(Stored items)
|---|
(** The [switch g.Name] of the loop, for a group whose upstream is [u]. *)
Definition route (g : UpstreamGroupConfig) (u : upstream.Upstream)
    (t : upstreamConfigs * option proxy.UpstreamConfig)
    : upstreamConfigs * option proxy.UpstreamConfig :=
  if decide (Name g = agdc.UpstreamGroupNameDefault) then
    (* [ups[netip.Prefix{}]] is never [nil], see [route_default_present] *)
    (<[netip.zeroPrefix :=
         appendUpstream (default proxy.empty (t.1 !! netip.zeroPrefix)) u]> t.1,
     t.2)
  else if decide (Name g = agdc.UpstreamGroupNamePrivate) then
    (t.1, Some (appendUpstream (default proxy.empty t.2) u))
  else (addGroup g t.1 u, t.2).

(** The body of the loop of [newUpstreams], for the group [g]. *)
Definition groupStep (conf : UpstreamConfig) (l : slog.Logger)
    (boot : upstream.Resolver) (st : build) (g : UpstreamGroupConfig) : build :=
  let opts := groupOptions conf l boot g in
  match newUpstreamOrCached (Address g) (upstreams st) opts (world st) with
  | (inr err, cache, w) =>
      mkBuild (ups st) (private st) (errs st ++ [ErrGroup (Name g) err]) cache w
  | (inl u, cache, w) =>
      let t := route g u (ups st, private st) in
      mkBuild t.1 t.2 (errs st) cache w
  end.

(** The variables before the loop. *)
Definition initBuild (w : upstream.World) : build :=
  mkBuild {[ netip.zeroPrefix := proxy.empty ]} None [] ∅ w.

(** The variables after the loop over [conf.Groups]. *)
Definition newUpstreams_loop (conf : UpstreamConfig) (l : slog.Logger)
    (boot : upstream.Resolver) (w : upstream.World) : build :=
  foldl (groupStep conf l boot) (initBuild w) (Groups conf).

(** [newUpstreams]: the three results, the deferred [errors.Annotate]
    applied to the error. *)
Definition newUpstreams (conf : UpstreamConfig) (l : slog.Logger)
    (boot : upstream.Resolver) (w : upstream.World)
    : upstreamConfigs * option proxy.UpstreamConfig * option error :=
  let st := newUpstreams_loop conf l boot w in
  (ups st, private st,
   errors.Annotate (errors.Join (errs st)) "creating upstreams: %w").

(** ** [upstream.NewUpstreamResolver]

    The call is logged; when the constructor does not fail, the upstream of
    the new resolver is put into the store. *)
Definition NewUpstreamResolver (addr : string) (opts : upstream.Options)
    (w : upstream.World)
    : (upstream.UpstreamResolver + error) * upstream.World :=
  let log := upstream.calls w ++ [(addr, opts)] in
  match NewUpstreamResolver_err addr opts with
  | Some e => (inr e, upstream.mkWorld (upstream.constructed w) log)
  | None =>
      (inl (upstream.mkUpstreamResolver (length (upstream.constructed w))),
       upstream.mkWorld
         (upstream.constructed w ++ [upstream.mkObject addr opts]) log)
  end.

(** ** [newResolvers] *)

(** The variables of [newResolvers] that its loop updates, and the state of
    the library.  A closer is the upstream that is to be closed. *)
Record chain : Type := mkChain {
  resolvers : list upstream.Resolver;
  closers : list upstream.Upstream;
  rerrs : list error;
  rworld : upstream.World;
}.

(** The options that [newResolvers] builds; [Bootstrap] is left [nil]. *)
Definition bootstrapOptions (conf : bootstrap.BootstrapConfig)
    (l : slog.Logger) : upstream.Options :=
  upstream.mkOptions
    (slog.With l [(agdcslog.KeyUpstreamType, agdcslog.UpstreamTypeBootstrap)])
    (bootstrap.Timeout conf) upstream.NilResolver.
|---|
## REQUIREMENT:
Reproduce the entries above exactly, starting at their first line and finishing with the line that contains "let opts := groupOptions conf l boot g in".

## RESULT OF THIS EXERCISE:
(** The [switch g.Name] of the loop, for a group whose upstream is [u]. *)
Definition route (g : UpstreamGroupConfig) (u : upstream.Upstream)
    (t : upstreamConfigs * option proxy.UpstreamConfig)
    : upstreamConfigs * option proxy.UpstreamConfig :=
  if decide (Name g = agdc.UpstreamGroupNameDefault) then
    (* [ups[netip.Prefix{}]] is never [nil], see [route_default_present] *)
    (<[netip.zeroPrefix :=
         appendUpstream (default proxy.empty (t.1 !! netip.zeroPrefix)) u]> t.1,
     t.2)
  else if decide (Name g = agdc.UpstreamGroupNamePrivate) then
    (t.1, Some (appendUpstream (default proxy.empty t.2) u))
  else (addGroup g t.1 u, t.2).

(** The body of the loop of [newUpstreams], for the group [g]. *)
Definition groupStep (conf : UpstreamConfig) (l : slog.Logger)
    (boot : upstream.Resolver) (st : build) (g : UpstreamGroupConfig) : build :=
  let opts := groupOptions conf l boot g in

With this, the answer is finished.